Similar contradictions emerge for wild predators. For instance, while an overwhelming majority of the respondents expressed support toward protection and conservation of wild predators and agreed that their presence was a sign of a healthy environment, the willingness to share space with them was less discernible as half of the respondents remarked that predators should be conserved only inside formally protected areas such as national parks. These contradictions likely stem from chasm between goals of wildlife conservation and livestock production where government agencies and conservation organizations are seen as custodians of wildlife. Disillusion of local communities with protected areas is reported across South Asia, due to a history of curtailment of community rights to manage their resources, eviction of local communities for the formation of protected areas and poor involvement of local communities in conservation decision making (Agrawal and Gibson, 1999; Rangarajan and Shahabuddin, 2006; Massé, 2016). These contradictions could also be due to “NIMBY” (Not In My Backyard) sentiment (Freudenburg and Pastor, 1992), cognitive dissonance (Festinger, 1957; Morgan, 1992) and even conflicting values and belief systems (Manfredo, 2008). The concept of NIMBY is commonly used to explain public opposition to unwanted developments around their homes and communities, but pejorative use of the concept in certain situations has led to recommendations that it be used cautiously (Burningham, 2000; Devine-Wright, 2009). Cognitive dissonance is the discomfort that arises from conflicting beliefs and influences how people make decisions and evaluate information (Festinger, 1957). In the context of conservation when there is a dissonance between attitudes and behaviors, the attitude is likely to change to accommodate the behavior (Fernández-Llamazares et al., 2020). Similarly while values are theorized to be shared by people within a culture, the people might still differ on application of values in their individuals contexts, based on their beliefs, especially in the case of human-wildlife interactions (Fulton et al., 1996).
Conclusion
Conservation literature uses the term “human-snow leopard conflict” to characterize a persistent antagonism of people toward snow leopards over the killing of livestock. Livestock predation by wild predators causes economic losses and resultant reduced social tolerance toward wild predators over persistent livestock loss leads to their retaliatory killings. Our study demonstrates the need for context specific research on human-wildlife conflicts by showing that a substantial proportion of livestock mortality occured because of disease and weather-related events at our study site and local communities exhibited a positive attitude toward wild predators despite losing livestock to them. A deeper analysis of results revealed a more nuanced and complex relationship with wild predators that includes positive affirmations, contradictions, and ambiguity.

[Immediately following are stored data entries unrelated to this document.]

(** ** Lemmas: lines and maps *)

Lemma unwords_ends ws : ws ≠ [] → Forall word ws →
  (∃ c r, unwords ws = c :: r ∧ visible c) ∧ (∃ c r, unwords ws = r ++ [c] ∧ visible c).
Proof.
  induction ws as [|w ws IH]; [done|]. intros _ [[Hne Hw] Hws]%Forall_cons.
  assert (∃ c r, w = c :: r ∧ visible c) as (c & r & -> & Hc).
  { destruct w as [|c r]; [done|]. apply Forall_cons in Hw as [? _]. by exists c, r. }
  destruct ws as [|v ws].
  - split; [by exists c, r|]. cbn [unwords]. destruct (c :: r) as [|x l _] using rev_ind; [done|].
    apply Forall_app in Hw as [_ Hx]. apply Forall_cons in Hx as [Hx _]. by exists x, l.
  - destruct IH as [_ (x & l & E & Hx)]; [done|done|]. cbn [unwords] in *. rewrite E. split; [by eexists _, _|].
    exists x, ((c :: r) ++ 32 :: l). split; [by rewrite <- app_assoc|done].
Qed.

Lemma trim_unwords ws : ws ≠ [] → Forall word ws → trim (unwords ws) = unwords ws ∧ unwords ws ≠ [].
Proof.
  intros Hne Hw. destruct (unwords_ends ws Hne Hw) as [(c & r & E & Hc) (x & l & E' & Hx)].
  split; [|by rewrite E]. unfold trim.
  assert (trim_start (unwords ws) = unwords ws) as ->
    by (rewrite E; cbn; by rewrite visible_not_space).
  rewrite E', reverse_snoc. cbn [trim_start]. rewrite visible_not_space by done.
  by rewrite reverse_cons, reverse_involutive.
Qed.

(** Inserting the pairs of a map one by one rebuilds it, in any order. *)
Definition inserts {A} (m : gmap Z A) (l : list (Z * A)) : gmap Z A :=
  foldl (λ m p, <[p.1 := p.2]> m) m l.

Lemma inserts_list {A} (l : list (Z * A)) : ∀ m, NoDup l.*1 → inserts m l = list_to_map l ∪ m.
Proof.
  induction l as [|[k x] l IH]; intros m Hd; cbn; [by rewrite map_empty_union|].
  apply NoDup_cons in Hd as [Hk Hd]. change (foldl _ ?a l) with (inserts a l). rewrite IH by done. cbn.
  rewrite <- insert_union_l, insert_union_r; [done|]. by apply not_elem_of_list_to_map_1.
Qed.

Lemma in_order_inserts {A} (m : gmap Z A) : inserts ∅ (in_order m) = m.
Proof.
  assert (in_order m ≡ₚ map_to_list m) as Hp by apply merge_sort_Permutation.
  rewrite inserts_list.
  - rewrite map_union_empty. rewrite (list_to_map_proper (in_order m) (map_to_list m)); [apply list_to_map_to_list| |done].
    rewrite Hp. apply NoDup_fst_map_to_list.
  - rewrite Hp. apply NoDup_fst_map_to_list.
Qed.

Lemma elem_of_in_order {A} (m : gmap Z A) k x : (k, x) ∈ in_order m ↔ m !! k = Some x.
Proof. unfold in_order. rewrite merge_sort_Permutation. apply elem_of_map_to_list. Qed.

(** ** The types of an index *)
Definition node_entry_wf (e : Entry) : Prop :=
  is_u64 (height (e_location e)) ∧ is_u32 (loc_position (e_location e)) ∧ length (e_txid e) = 32%nat ∧
  length (e_ctx e) = 32%nat ∧ record_wf (e_record e).

Record node_typed (c : NodeChain) : Prop := {
  nt_start : is_u64 (nc_start c);
  nt_scanned : ∀ h hash, nc_scanned c = Some (h, hash) → is_u64 h ∧ length hash = 32%nat;
  nt_entries : Forall node_entry_wf (nc_entries c);
  nt_markers : ∀ h m, nc_markers c !! h = Some m → is_u64 h;
  nt_funding : ∀ n txid vout, nc_funding c !! n = Some (txid, vout) →
    is_u8 n ∧ length txid = 32%nat ∧ is_u32 vout;
}.

Definition node_reread (e : Entry) : Entry :=
  {| e_txid := e_txid e; e_location := e_location e;
     e_record := record_from_bytes (record_to_bytes (e_record e)); e_ctx := e_ctx e |}.

(** The loop variables after the whole file. *)
Definition loaded_of (c : NodeChain) : Loading :=
  {| ld_start := Some (nc_start c); ld_scanned := nc_scanned c; ld_entries := node_reread <$> nc_entries c;
     ld_markers := nc_markers c; ld_funding := nc_funding c |}.

(** ** Lemmas: fields *)
Lemma file_array_hex n b : length b = n → file_array n (to_hex b) = Ok b.
Proof.
  intros Hb. unfold file_array, file_hex. rewrite from_to_hex. cbn [mbind result_bind].
  by rewrite bool_decide_eq_true_2.
Qed.

Lemma file_hash_display h : length h = 32%nat → file_hash (hash_to_rpc h) = Ok h.
Proof.
  intros Hh. unfold file_hash, hash_to_rpc, hash_to_display. rewrite file_array_hex by (by rewrite length_reverse).
  cbn. by rewrite reverse_involutive.
Qed.

Lemma file_number_decimal max n : 0 ≤ n ≤ max → max ≤ u64_max →
  file_number (from_str_radix 10 max) (decimal n) = Ok n.
Proof. intros. unfold file_number. by rewrite parse_decimal. Qed.

Section fields.
Variable network : Network.

Definition with_entry (e : Entry) (d : Loading) : Loading :=
  {| ld_start := ld_start d; ld_scanned := ld_scanned d; ld_entries := ld_entries d ++ [e];
     ld_markers := ld_markers d; ld_funding := ld_funding d |}.
Definition with_marker (p : Z * bool) (d : Loading) : Loading :=
  {| ld_start := ld_start d; ld_scanned := ld_scanned d; ld_entries := ld_entries d;
     ld_markers := <[p.1 := p.2]> (ld_markers d); ld_funding := ld_funding d |}.
Definition with_funding (p : Z * (bytes * Z)) (d : Loading) : Loading :=
  {| ld_start := ld_start d; ld_scanned := ld_scanned d; ld_entries := ld_entries d;
     ld_markers := ld_markers d; ld_funding := <[p.1 := p.2]> (ld_funding d) |}.

Ltac test_literals :=
  repeat match goal with |- context [bool_decide (lit ?a = lit ?b)] =>
    first [rewrite (bool_decide_eq_true_2 (lit a = lit b)) by reflexivity
          |replace (bool_decide (lit a = lit b)) with false by (vm_compute; reflexivity)] end.

Lemma load_entry e d : node_entry_wf e → load_fields network d (entry_words e) = Ok (with_entry (node_reread e) d).
Proof.
  intros (Hh & Hp & Ht & Hc & Hr). unfold entry_words, load_fields. test_literals.
  rewrite (file_array_hex ANCHOR_SIZE) by by apply length_record_to_bytes. cbn [mbind result_bind].
  rewrite file_hash_display by done. cbn [mbind result_bind]. unfold parse_u64, parse_u32.
  rewrite !file_number_decimal by (unfold is_u64, is_u32, u32_max, u64_max in *; lia). cbn [mbind result_bind].
  rewrite file_array_hex by done. cbn [mbind result_bind]. unfold with_entry, node_reread.
  do 4 f_equal. by destruct e as [? [] ? ?].
Qed.

Lemma load_marker h m d : is_u64 h →
  load_fields network d [lit "marker"; decimal h; decimal (if m : bool then 1 else 0)] = Ok (with_marker (h, m) d).
Proof.
  intros Hh. unfold load_fields. test_literals. unfold parse_u64.
  rewrite file_number_decimal by (unfold is_u64, u64_max in *; lia). cbn [mbind result_bind].
  destruct m; [change (decimal 1) with (lit "1")|change (decimal 0) with (lit "0")]; by test_literals.
Qed.

Lemma load_funding n txid vout d : is_u8 n → length txid = 32%nat → is_u32 vout →
  load_fields network d [lit "fundingutxo"; decimal n; hash_to_rpc txid; decimal vout] =
    Ok (with_funding (n, (txid, vout)) d).
Proof.
  intros Hn Ht Hv. unfold load_fields. test_literals. unfold parse_u8, parse_u32.
  rewrite (file_number_decimal u8_max) by (unfold is_u8, u8_max, u64_max in *; lia). cbn [mbind result_bind].
  rewrite file_hash_display by done. cbn [mbind result_bind].
  by rewrite file_number_decimal by (unfold is_u32, u32_max, u64_max in *; lia).
Qed.
Definition read_share_head : reader (bytes * Z * bytes * Z) :=
  id ← read_bytes 32; index ← read_u16; key ← read_public_key; len ← read_u16; mret (id, index, key, len).

Definition share_from_wire (wire : bytes) : protocol SignatureShare :=
  body ← wire_body wire SIGNATURE_KIND;
  '((id, index, key, len), rest) ← run_reader read_share_head body;
  ensure (negb (len >? 73)) InvalidSerialization;;
  '(sig_bytes, rest) ← run_reader (read_bytes (Z.to_nat len)) rest;
  signature ← ok_or (sig_from_slice sig_bytes) InvalidSerialization;
  finish rest;;
  share ← new_share {| sh_manifest_id := id; input_index := index; signer_pubkey := key;
                       sh_signature := signature |};
  require_canonical_wire wire (share_wire share);;
  Ok share.

(** ** Replacements *)
Definition replacement (m : Manifest) (p : Proposal) (new_feerate : Z) : protocol Manifest :=
  ensure (negb (new_feerate <=? feerate_sat_vb m)) ReplacementViolation;;
  ensure (pr_version p =? VERSION) ReplacementViolation;;
  ensure (replacement_epoch m + 1 <=? u32_max) ArithmeticOverflow;;
  r ← build_at p (commitments m) (replacement_epoch m + 1) new_feerate;
  let old := unsigned_tx m in
  let new := unsigned_tx r in
  ensure (bool_decide (btx_input old = btx_input new) &&
          bool_decide (take 3 (btx_output old) = take 3 (btx_output new)) &&
          bool_decide (script_pubkey <$> drop 3 (btx_output old) = script_pubkey <$> drop 3 (btx_output new)))
    ReplacementViolation;;
  Ok r.
End batch.
Lemma share_head_step s n rest : share_wf s → is_u16 n →
  read_share_head (sh_manifest_id s ++ le_bytes 2 (input_index s) ++ signer_pubkey s ++ le_bytes 2 n ++ rest) =
  Ok ((sh_manifest_id s, input_index s, signer_pubkey s, n), rest).
Proof.
  intros (? & ? & ?) ?. unfold read_share_head.
  eapply (reads_step _ _ _ _ _ _ _ (reads_bytes 32)); [done|].
  eapply (reads_step _ _ _ _ _ _ _ reads_u16); [done|].
  eapply (reads_step _ _ _ _ _ _ _ reads_public_key); [done|].
  by eapply (reads_step _ _ _ _ _ _ _ reads_u16).
Qed.

Lemma share_head_typed data id i key n rest : read_share_head data = Ok ((id, i, key, n), rest) →
  length id = 32%nat ∧ is_u16 i ∧ key_wf key.
Proof.
  unfold read_share_head. intros E. apply reader_bind_Ok in E as (? & ? & [? ->]%reads_bytes & E).
  apply reader_bind_Ok in E as (? & ? & [? ->]%reads_u16 & E).
  apply reader_bind_Ok in E as (? & ? & [? ->]%reads_public_key & E).
  apply reader_bind_Ok in E as (? & ? & _ & E). by apply reader_ret_Ok in E as [[= -> -> -> ->] _].
Qed.

(** A signature share is read exactly when its message is the canonical one of a
    low-s, sign-everything signature. *)
Theorem share_wire_exact wire s :
  share_from_wire wire = Ok s ↔ share_wf s ∧ require_all (sh_signature s) = Ok tt ∧ wire = share_wire s.
Proof.
  unfold share_from_wire. split.
  - intros E. apply bind_Ok in E as (body & _ & E).
    apply bind_Ok in E as ([[[[id i] key] n] rest] & Eh%run_reader_Ok%share_head_typed & E).
    apply bind_Ok in E as ([] & _ & E). apply bind_Ok in E as ([sb rest'] & _ & E).
    apply bind_Ok in E as (sg & _ & E). apply bind_Ok in E as ([] & _ & E).
    apply bind_Ok in E as (s' & Es & E). apply bind_Ok in E as ([] & Ew & [= ->]).
    unfold new_share in Es. apply bind_Ok in Es as ([] & Es & [= <-]).
    apply ensure_Ok, bool_decide_eq_true in Ew. done.
  - intros (Hw & Hall & ->). pose proof (sig_length (sh_signature s)) as HL.
    unfold share_wire. set (sb := sig_serialize (sh_signature s)) in *. cbv zeta.
    set (body := sh_manifest_id s ++ _). pose proof Hw as (Hid & Hi & [Hk _]).
    assert (length body = 69 + length sb)%nat as Hb
      by (unfold body; rewrite !length_app, !length_le_bytes; lia).
    rewrite (proj2 (wire_body_exact _ _ body ltac:(unfold u32_max; lia))) by done. cbn [mbind result_bind].
    unfold body at 1. erewrite (proj2 (run_reader_Ok read_share_head _ _ _))
      by (apply share_head_step; [done|unfold is_u16, u16_max; lia]). cbn [mbind result_bind].
    rewrite Z.gtb_ltb, (proj2 (Z.ltb_ge _ _)) by lia. cbn [negb ensure mbind result_bind].
    rewrite (proj2 (run_reader_Ok (read_bytes _) sb sb []))
      by (apply reads_bytes; rewrite app_nil_r; split; [lia|done]).
    cbn [mbind result_bind]. rewrite (sig_roundtrip (sh_signature s) : sig_from_slice sb = _). cbn [ok_or mbind result_bind].
    rewrite (proj2 (finish_Ok _ tt)) by done. cbn [mbind result_bind]. unfold new_share.
    cbn [sh_signature]. rewrite Hall. cbn [mbind result_bind]. unfold require_canonical_wire.
    rewrite bool_decide_eq_true_2; [by destruct s|]. unfold body, sb. by destruct s.
Qed.
End share.

(** ** Witnesses *)
Section demo.
#[local] Existing Instances demo_sponge demo_sponge_laws small_sha256d small_sha256 small_sha256_laws.
#[local] Existing Instances demo_bitcoin demo_bitcoin_laws demo_ecdsa.

Lemma demo_proposal_wf : proposal_wf demo_proposal.
Proof. unfold proposal_wf, key_wf. split_and!; vm_compute; done. Qed.

Lemma demo_commitment_wf i n v : is_u32 n → is_u64 v → commitment_wf (demo_commitment i n v).
Proof. intros Hn Hv. unfold commitment_wf, key_wf. split_and!; try exact Hv; try (split; [|exact Hn]); by vm_compute. Qed.

Lemma demo_commitments_wf : Forall commitment_wf demo_commitments.
Proof. repeat constructor; apply demo_commitment_wf; by vm_compute. Qed.

Lemma proposal_wire_exact_witness :
  proposal_from_wire (proposal_wire demo_proposal) = Ok demo_proposal.
Proof.
  refine (proj2 (proposal_wire_exact (proposal_wire demo_proposal) demo_proposal) _).
  split; [exact demo_proposal_wf|]. split; [vm_compute|]; reflexivity.
Defined.

Lemma commitment_wire_exact_witness :
  commitment_from_wire demo_proposal (commitment_wire (demo_commitment x09 2 5000)) = Ok (demo_commitment x09 2 5000).
Proof.
  refine (proj2 (commitment_wire_exact demo_proposal _ (demo_commitment x09 2 5000)) _).
  split; [apply demo_commitment_wf; vm_compute; done|]. split; [vm_compute|]; reflexivity.
Defined.

Lemma manifest_wire_exact_witness :
  manifest_from_wire demo_proposal demo_commitments (manifest_wire demo_manifest) = Ok demo_manifest.
Proof.
  refine (proj2 (manifest_wire_exact demo_proposal demo_commitments _ demo_manifest demo_proposal_wf
    demo_commitments_wf _) _).
  - vm_compute. discriminate.
  - split; [reflexivity|]. split; [exact demo_valid|]. split; [vm_compute; reflexivity|]. vm_compute. split; discriminate.
Defined.

Lemma pool_reconstructs_witness :
  from_wire_pool demo_proposal (demo_commitment x05 3 9000 :: demo_commitments) (manifest_wire demo_manifest) =
    Ok demo_manifest.
Proof.
  apply (pool_reconstructs demo_manifest demo_proposal (demo_commitment x05 3 9000 :: demo_commitments) demo_proposal_wf).
  - apply (bool_decide_unpack _). vm_compute. exact I.
  - vm_compute. discriminate.
  - vm_compute. split; discriminate.
  - exact demo_valid.
  - apply Forall_forall. apply (bool_decide_unpack _). vm_compute. exact I.
  - set (pool := demo_commitment x05 3 9000 :: demo_commitments).
    assert (Forall (λ c, Forall (λ d, commitment_id c = commitment_id d → c = d) pool) pool) as Hids
      by (apply (bool_decide_unpack _); vm_compute; exact I).
    intros c d Hc Hd. rewrite Forall_forall in Hids. specialize (Hids c Hc). rewrite Forall_forall in Hids.
    exact (Hids d Hd).
Defined.
End demo.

A detailed analysis of relationship between people and snow leopards should be conducted through qualitative social science research (Rust et al., 2017). Specifically in case of snow leopards, the human dimensions research, despite its obvious significance has lagged far behind the ecological research (Sharma and Singh, 2020).
Future studies should examine whether a multi-pronged strategy to reduce livestock losses that includes preventing livestock depredation through predator-proof corrals, incentivising traditional herding practice and livestock disease control with a focus on nutrition and health could be more effective in reducing livestock losses.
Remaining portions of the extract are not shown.